=== Section Start ===
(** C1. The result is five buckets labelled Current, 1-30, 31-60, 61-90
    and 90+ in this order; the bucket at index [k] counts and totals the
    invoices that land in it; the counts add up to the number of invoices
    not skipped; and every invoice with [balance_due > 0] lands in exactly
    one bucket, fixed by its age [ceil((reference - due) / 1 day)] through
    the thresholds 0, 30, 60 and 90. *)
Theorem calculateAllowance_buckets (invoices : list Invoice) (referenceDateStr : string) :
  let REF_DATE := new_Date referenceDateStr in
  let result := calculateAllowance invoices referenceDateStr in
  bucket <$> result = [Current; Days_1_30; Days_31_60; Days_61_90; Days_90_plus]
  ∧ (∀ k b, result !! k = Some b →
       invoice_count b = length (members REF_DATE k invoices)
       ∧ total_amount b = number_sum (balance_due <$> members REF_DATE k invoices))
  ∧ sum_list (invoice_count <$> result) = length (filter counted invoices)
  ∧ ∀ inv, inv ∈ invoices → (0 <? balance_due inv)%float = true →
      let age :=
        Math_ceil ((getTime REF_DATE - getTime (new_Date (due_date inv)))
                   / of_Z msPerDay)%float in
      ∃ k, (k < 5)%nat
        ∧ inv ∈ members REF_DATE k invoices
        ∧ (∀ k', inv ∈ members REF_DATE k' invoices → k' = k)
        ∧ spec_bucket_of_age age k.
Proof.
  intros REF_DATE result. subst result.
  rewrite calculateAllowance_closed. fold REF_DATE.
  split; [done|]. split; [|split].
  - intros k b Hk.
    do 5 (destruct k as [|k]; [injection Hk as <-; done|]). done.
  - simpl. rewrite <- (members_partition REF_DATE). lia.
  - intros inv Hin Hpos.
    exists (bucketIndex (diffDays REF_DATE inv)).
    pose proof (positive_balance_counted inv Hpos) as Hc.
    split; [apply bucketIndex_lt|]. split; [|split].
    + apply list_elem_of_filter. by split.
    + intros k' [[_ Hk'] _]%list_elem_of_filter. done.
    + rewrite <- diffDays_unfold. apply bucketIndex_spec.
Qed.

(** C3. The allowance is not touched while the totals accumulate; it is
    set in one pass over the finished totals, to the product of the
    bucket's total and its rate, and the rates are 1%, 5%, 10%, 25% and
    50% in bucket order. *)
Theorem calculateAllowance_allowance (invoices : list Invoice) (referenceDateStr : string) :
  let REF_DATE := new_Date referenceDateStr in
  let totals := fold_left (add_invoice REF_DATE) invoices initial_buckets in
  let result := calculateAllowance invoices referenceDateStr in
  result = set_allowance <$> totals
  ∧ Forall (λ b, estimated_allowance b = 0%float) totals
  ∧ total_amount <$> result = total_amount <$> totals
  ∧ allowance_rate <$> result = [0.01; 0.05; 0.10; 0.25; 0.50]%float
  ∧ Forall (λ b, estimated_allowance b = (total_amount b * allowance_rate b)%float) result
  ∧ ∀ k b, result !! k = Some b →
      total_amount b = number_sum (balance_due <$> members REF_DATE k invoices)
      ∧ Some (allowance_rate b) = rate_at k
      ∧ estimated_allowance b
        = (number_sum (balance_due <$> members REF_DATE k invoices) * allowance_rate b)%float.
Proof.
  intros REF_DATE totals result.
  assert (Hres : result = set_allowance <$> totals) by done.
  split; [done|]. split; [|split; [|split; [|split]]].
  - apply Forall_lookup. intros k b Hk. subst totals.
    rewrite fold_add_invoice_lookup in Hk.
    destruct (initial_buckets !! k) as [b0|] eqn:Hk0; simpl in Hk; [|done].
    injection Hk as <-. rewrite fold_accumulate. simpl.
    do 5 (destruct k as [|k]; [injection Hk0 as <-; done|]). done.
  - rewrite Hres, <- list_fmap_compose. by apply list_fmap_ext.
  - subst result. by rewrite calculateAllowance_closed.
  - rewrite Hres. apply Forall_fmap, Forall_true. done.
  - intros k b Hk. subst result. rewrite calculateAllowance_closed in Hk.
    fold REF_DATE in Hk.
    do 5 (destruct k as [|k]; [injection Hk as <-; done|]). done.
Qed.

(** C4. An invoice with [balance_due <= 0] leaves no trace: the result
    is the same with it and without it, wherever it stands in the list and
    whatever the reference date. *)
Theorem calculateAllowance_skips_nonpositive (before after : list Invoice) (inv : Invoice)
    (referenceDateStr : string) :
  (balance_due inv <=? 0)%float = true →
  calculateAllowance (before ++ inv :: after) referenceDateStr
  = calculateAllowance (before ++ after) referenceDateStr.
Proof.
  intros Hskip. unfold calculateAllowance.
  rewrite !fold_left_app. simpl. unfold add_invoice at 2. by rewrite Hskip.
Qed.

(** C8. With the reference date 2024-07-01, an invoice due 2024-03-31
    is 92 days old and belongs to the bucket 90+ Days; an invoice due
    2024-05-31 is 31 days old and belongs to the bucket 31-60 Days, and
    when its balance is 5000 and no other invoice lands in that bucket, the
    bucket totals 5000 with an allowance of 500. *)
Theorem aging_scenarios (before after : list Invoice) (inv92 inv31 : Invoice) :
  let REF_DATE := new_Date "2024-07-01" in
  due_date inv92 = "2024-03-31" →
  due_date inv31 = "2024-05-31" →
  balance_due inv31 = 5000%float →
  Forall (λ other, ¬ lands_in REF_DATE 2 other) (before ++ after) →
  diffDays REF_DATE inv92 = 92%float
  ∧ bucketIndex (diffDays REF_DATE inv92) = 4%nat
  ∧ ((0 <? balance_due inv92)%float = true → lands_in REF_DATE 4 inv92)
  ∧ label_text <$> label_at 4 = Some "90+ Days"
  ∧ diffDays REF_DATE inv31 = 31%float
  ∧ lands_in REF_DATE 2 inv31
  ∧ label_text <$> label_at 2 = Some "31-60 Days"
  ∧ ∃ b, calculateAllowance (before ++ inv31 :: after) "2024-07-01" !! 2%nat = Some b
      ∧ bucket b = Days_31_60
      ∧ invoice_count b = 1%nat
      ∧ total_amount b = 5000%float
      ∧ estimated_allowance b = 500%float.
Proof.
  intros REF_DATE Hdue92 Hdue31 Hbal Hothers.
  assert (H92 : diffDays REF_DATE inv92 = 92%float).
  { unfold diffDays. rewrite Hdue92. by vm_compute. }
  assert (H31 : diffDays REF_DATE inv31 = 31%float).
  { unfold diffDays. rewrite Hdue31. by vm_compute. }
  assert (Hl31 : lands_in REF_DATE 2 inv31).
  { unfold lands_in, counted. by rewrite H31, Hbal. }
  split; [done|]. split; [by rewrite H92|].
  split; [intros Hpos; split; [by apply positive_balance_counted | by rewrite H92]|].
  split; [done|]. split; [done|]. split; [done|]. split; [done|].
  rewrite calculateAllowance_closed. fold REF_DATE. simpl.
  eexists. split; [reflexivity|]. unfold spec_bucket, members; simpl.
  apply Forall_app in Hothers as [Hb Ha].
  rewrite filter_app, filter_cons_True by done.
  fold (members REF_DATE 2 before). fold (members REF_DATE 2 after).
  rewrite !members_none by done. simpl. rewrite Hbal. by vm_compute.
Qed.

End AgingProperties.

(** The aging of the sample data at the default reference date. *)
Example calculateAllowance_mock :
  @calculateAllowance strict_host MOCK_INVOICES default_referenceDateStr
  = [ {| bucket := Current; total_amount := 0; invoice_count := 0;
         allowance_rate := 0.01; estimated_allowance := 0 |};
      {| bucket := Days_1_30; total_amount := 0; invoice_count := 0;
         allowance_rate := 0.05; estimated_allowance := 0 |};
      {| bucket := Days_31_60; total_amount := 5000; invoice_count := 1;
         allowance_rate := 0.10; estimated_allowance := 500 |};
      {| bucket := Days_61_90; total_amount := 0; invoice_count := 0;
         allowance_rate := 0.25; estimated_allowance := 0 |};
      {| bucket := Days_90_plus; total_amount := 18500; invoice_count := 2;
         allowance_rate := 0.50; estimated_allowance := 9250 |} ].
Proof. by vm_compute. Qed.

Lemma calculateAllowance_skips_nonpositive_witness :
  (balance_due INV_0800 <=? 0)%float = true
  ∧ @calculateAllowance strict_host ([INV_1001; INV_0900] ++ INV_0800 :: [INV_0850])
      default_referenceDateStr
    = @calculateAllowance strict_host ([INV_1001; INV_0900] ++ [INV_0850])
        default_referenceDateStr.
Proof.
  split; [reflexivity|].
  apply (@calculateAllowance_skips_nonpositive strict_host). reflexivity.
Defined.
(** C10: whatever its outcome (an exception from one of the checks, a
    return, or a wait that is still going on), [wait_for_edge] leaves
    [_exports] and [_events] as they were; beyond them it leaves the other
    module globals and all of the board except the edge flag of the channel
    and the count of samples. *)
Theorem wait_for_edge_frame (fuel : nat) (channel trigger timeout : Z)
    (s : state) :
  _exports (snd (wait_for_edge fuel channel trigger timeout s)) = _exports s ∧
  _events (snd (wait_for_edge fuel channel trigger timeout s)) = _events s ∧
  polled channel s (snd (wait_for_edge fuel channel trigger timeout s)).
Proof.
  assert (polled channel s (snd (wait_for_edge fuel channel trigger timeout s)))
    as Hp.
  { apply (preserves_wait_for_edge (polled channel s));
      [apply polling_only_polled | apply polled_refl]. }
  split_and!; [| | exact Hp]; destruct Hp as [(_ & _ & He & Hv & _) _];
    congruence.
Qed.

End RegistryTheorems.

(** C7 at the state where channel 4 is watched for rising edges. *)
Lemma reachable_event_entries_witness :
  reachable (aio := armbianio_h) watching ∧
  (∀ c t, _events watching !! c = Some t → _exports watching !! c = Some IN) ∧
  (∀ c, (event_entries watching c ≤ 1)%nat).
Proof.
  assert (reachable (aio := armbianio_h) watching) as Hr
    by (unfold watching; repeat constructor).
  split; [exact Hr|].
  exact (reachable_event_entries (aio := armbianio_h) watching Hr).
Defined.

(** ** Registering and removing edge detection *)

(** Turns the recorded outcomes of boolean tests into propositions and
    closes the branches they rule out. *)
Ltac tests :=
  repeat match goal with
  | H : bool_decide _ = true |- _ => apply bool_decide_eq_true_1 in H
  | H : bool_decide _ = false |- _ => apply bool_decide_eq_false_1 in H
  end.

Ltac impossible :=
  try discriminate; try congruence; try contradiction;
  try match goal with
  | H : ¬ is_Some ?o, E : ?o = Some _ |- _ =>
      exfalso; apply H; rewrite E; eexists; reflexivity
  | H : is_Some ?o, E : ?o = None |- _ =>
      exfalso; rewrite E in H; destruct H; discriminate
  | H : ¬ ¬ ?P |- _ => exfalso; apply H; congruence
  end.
=== Section End ===
### Exercise description
Scan the preceding records for lines with the word "discriminate". Say how many there are and nothing else.

### Exercise solution
2